El 15 de julio de 2007 el biólogo, o alguien que se hacía pasar por él, nos salió al teléfono al cabo de una búsqueda que, como decíamos recién, se prolongó por varios meses. Luego de una interminable espera en línea y tras un breve carraspeo, el científico habló de un tirón, como si se tratara de una lección mil veces repetida, algo leído en Internet, o algo aprendido de memoria. El tono con que se habla a las radios o los dictáfonos. Una voz sin edad, seca y distante.

—Sí, el muchacho, cuya edad como bien sabe usted era de ocho años, no estaba en caso alguno muerto al ser descubierto, el día uno de febrero de 1954, por un vaquero, o yo qué sé, o un buscador de minerales. El chaval se encontraba en evidente estado de hibernación. Es decir estaba, como ahora se sabe, con las funciones vitales suspendidas y mantenido con vida por el hielo que lo cubría y el frío de esa altura. Entre los objetos de oro y plata que encontró el arriero, al lado del pequeño, aparte de una bolsa con hojas de coca, se encontraba un sapo de oro ¿sabía usted? Los incas conocían muy bien lo que estaban haciendo, como usted verá. El poner un sapo de oro al lado del niño era un mensaje para el futuro ya que sabían que un sapo puede vivir enterrado en el hielo mantenido en sus propios venenos, y ser resucitado muchísimos años después. De hecho, hay constancia histórica, que los incas sabían conservar incorruptos los cuerpos humanos, con su técnica de congelamiento, que hoy se conoce como de animación suspendida. El hallazgo de otro niño en el Monte Aconcagua, vino a confirmar mis teorías al respecto en cuanto a que el niño aquel no sería el único ser humano, con su vida congelada, sino que los Incas de hace 500 años, tal vez lo dejaron como un mensaje a los hombres del futuro, vale decir a nosotros, en varias partes de la cordillera andina. Para mí es claro que este pequeño príncipe incásico descubierto frente a Santiago de Chile fue asesinado al ser removido bruscamente de su cámara de hielo.
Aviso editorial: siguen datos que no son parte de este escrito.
(* ===== verification/Client.v ===== *)
(** * The client's mirror of a served root ([agent/client.cpp])

    State: the mirrored tree, the local mutations acknowledged by the agent, the
    recording of invalidations while a snapshot is in flight, the read cache and
    the read-ahead queue.  An operation that asks the agent takes the outcome of
    its [request] as an argument; what it sends is the corresponding
    [.._request].  Each operation runs under the locks the source takes, so it
    is one step on the state. *)

From S2P Require Import Prelude Types KeyMap Wire Messages Path Unicode StringPool MetadataTree.
From S2P Require Import Coalescer ReadCache FileSystem Server Requests.

Definition kMaxCacheableFile : Z := Z.shiftl 8 20.
Definition kMaxSnapshotReplay : Z := 4096.
Definition kPrefetchBatchBytes : Z := Z.shiftl 4 20.
Definition kPrefetchBatchCount : Z := 512.

(** One change applied to the mirror, as reported to the notification hook. *)
Record AppliedChange := mkApplied {
  ac_change : ChangeKind;
  ac_path : bytes;
  ac_cookie : Z;
  ac_kind : NodeKind;
  ac_rescan : bool
}.

#[global] Program Instance applied_move_op : MoveOp AppliedChange :=
  {| mo_change := ac_change; mo_cookie := ac_cookie;
     mo_set op ch ck := mkApplied ch (ac_path op) ck (ac_kind op) (ac_rescan op) |}.
Next Obligation. done. Qed.
Next Obligation. done. Qed.

Record ReadTarget := mkTarget { t_is_file : bool; t_mtime_ns : Z; t_size : Z; t_canonical : bytes }.

Record ClientStats := mkCStats {
  st_batches : Z; st_ops : Z; st_generation : Z; st_snapshot_bytes : Z;
  st_hits : Z; st_misses : Z; st_prefetch_files : Z; st_prefetch_bytes : Z
}.

(** [bump_mtime] at the clock reading [now]. *)
Definition bump_mtime (now previous : Z) : Z := Z.max now (previous + 1).

(** ** Replies *)

(** A reply of the type the caller expects. *)
Definition expect (t : MsgType.t) (r : Result Pending) : Result Pending :=
  match r with
  | Err e => Err e
  | Ok p => if bool_decide (p_type p = t) then Ok p else Err ProtocolError
  end.

(** The payload of such a reply, read by [rd]. *)
Definition decode_reply {A} (t : MsgType.t) (rd : Reader A) (r : Result Pending) : Result A :=
  match expect t r with
  | Err e => Err e
  | Ok p => match rd (p_payload p) with Err e => Err e | Ok (a, _) => Ok a end
  end.

Definition take_ack : Reader Z := a ← read_mutation_ack; mret (ack_generation a).

Definition read_remote (r : Result Pending) : Result bytes :=
  match decode_reply MsgType.ReadResponse read_read_response r with
  | Err e => Err e
  | Ok resp => Ok (rp_data resp)
  end.

(** [out[i]] for the [n] paths asked for. *)
Definition read_many (n : nat) (r : Result Pending) : Result (list (option bytes)) :=
  match decode_reply MsgType.ReadManyResponse read_read_many_response r with
  | Err e => Err e
  | Ok resp =>
      Ok ((λ i, match rmp_items resp !! i with
                | Some it => if it_ok it then Some (it_data it) else None
                | None => None end) <$> seq 0 n)
  end.

(** [ping], between the clock readings [t0] and [t1]. *)
Definition ping (t0 t1 : Z) (r : Result Pending) : Result Z :=
  match r with
  | Err e => Err e
  | Ok p => if bool_decide (p_type p = MsgType.Pong) then Ok (t1 - t0) else Err ProtocolError
  end.

Section client.
Context {M : Type} `{KeyMapOps M}.

Record Client := mkClient {
  tree_ : MetadataTree M;
  lookup_mode_ : LookupMode;
  snapshot_in_flight_ : bool;
  snapshot_replay_ : list InvalidationBatch;
  snapshot_replay_overflow_ : bool;
  local_mutations_ : gmap bytes Z;
  cache_ : ReadCache;
  rs_requested_ : bool;
  pf_queue_ : list bytes;
  pf_seen_ : gset bytes;
  pf_stop_ : bool;
  pf_pending_ : Z;
  stats_ : ClientStats
}.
Al apagar el celular nos quedamos en mitad de la noche con una rara sensación de irrealidad. Como si hubiéramos soñado aquellas palabras. Como si hubiésemos oído la voz de alguien hibernado siglos atrás hablándonos desde ultratumba, o desde lo más insondable del ciberespacio o de lo más hondo de un hoyo cavado en el cielo.
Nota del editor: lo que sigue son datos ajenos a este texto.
(* ===== verification/Walk.v ===== *)
(** * Depth-first walks of the client's tree

    Two parts of the program walk the mirror with an explicit stack: the warm-up
    of the cache ([RemoteRoot::warm_cache], [Client.warm_loop]) and the probe of
    [wsldrive fetch --lookups] ([lookup_paths]).  Both visit the directories in
    one order, [dirs_from]; here is that the order holds every directory of the
    tree exactly once and that the number of nodes bounds the rounds. *)

From S2P Require Import Prelude Types KeyMap HashUtil FlatMap Path Unicode StringPool MetadataTree Forest TreeIndex TreeLinks TreeInv TreeOps TreeSpec TreeRefine TreeExport TreeProps ReadCache Client ClientProps.

(** Sums over lists. *)
Definition sumZ {A} (f : A → Z) (l : list A) : Z := foldr (λ x n, f x + n) 0 l.

Lemma sumZ_app {A} (f : A → Z) l k : sumZ f (l ++ k) = sumZ f l + sumZ f k.
Proof. unfold sumZ. induction l as [|x l IH]; cbn; [done|]. rewrite IH. lia. Qed.

Lemma sumZ_bind {A B} (f : B → Z) (g : A → list B) l : sumZ f (l ≫= g) = sumZ (λ x, sumZ f (g x)) l.
Proof. induction l as [|x l IH]; [done|]. rewrite bind_cons, sumZ_app, IH. done. Qed.

Lemma sumZ_fmap {A B} (f : B → Z) (g : A → B) l : sumZ f (g <$> l) = sumZ (λ x, f (g x)) l.
Proof. unfold sumZ. induction l; cbn; lia. Qed.

Lemma sumZ_ext {A} (f g : A → Z) l : (∀ x, x ∈ l → f x = g x) → sumZ f l = sumZ g l.
Proof. unfold sumZ. induction l as [|x l IH]; cbn; [done|]. intros E. rewrite IH, (E x); [done|set_solver..]. Qed.

Lemma sumZ_nonneg {A} (f : A → Z) l : (∀ x, x ∈ l → 0 <= f x) → 0 <= sumZ f l.
Proof. unfold sumZ. induction l as [|x l IH]; cbn; [done|]. intros E. pose proof (E x ltac:(set_solver)). specialize (IH ltac:(set_solver)). lia. Qed.

#[global] Instance sumZ_proper {A} (f : A → Z) : Proper (Permutation ==> eq) (sumZ f).
Proof. unfold sumZ. induction 1; cbn; lia. Qed.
18. El director del museo habla desde una amarilla hoja de periódico

"El 16 de Febrero recién pasado (1954), la señora Greste Mostny, Jefe de la Sección de Antropología del Museo Nacional de Historia Natural, recibió la llamada de un campesino que dijo ser arriero cordillerano y éste le contó que habría encontrado en la cordillera una momia indígena. La señora Mostny se interesó vivamente por la noticia y pidió algunas referencias suplementarias. Como yo no estaba en Santiago, rogué al campesino que volviera los primeros días de Marzo para conversar conmigo y tratar la compra de la momia, junto con los ornamentos y los objetos que la acompañaban". "Unicamente treinta días después la señora Mostny y otros especialistas concurrieron a San Alfonso y vieron la momia con sus ojos. Quedaron tan impresionados que recomendaron que el museo debía hacer cualquier sacrificio para comprarla." La hoja es quebradiza y frágil como la memoria. Y está allí, a punto de dejar de estar. Siempre a un paso de convertirse en polvo.

Guaquero viejo sostiene el recorte entre los dedos temblorosos. Más allá de la ventana un rumor sordo brota de todas las lejanías. Es el remoto zumbido de la vida pugnando inútilmente por prevalecer en la fugacidad. Por sustraerse infructuosamente a aquel sino siniestro que parpadea, para todos, como única certeza posible en la inmensidad del universo.

Este nudo, áspero al tacto, trae fragmentos de cuarzo, espinas de algarrobo, piedrecillas. Minucias incomprensibles que en vano intentan hablarnos, sin que nosotros seamos capaces de escucharlas ni de descifrar el sentido profundo de su información. Su secreto más íntimo, intuimos, se nos escapa irremediablemente.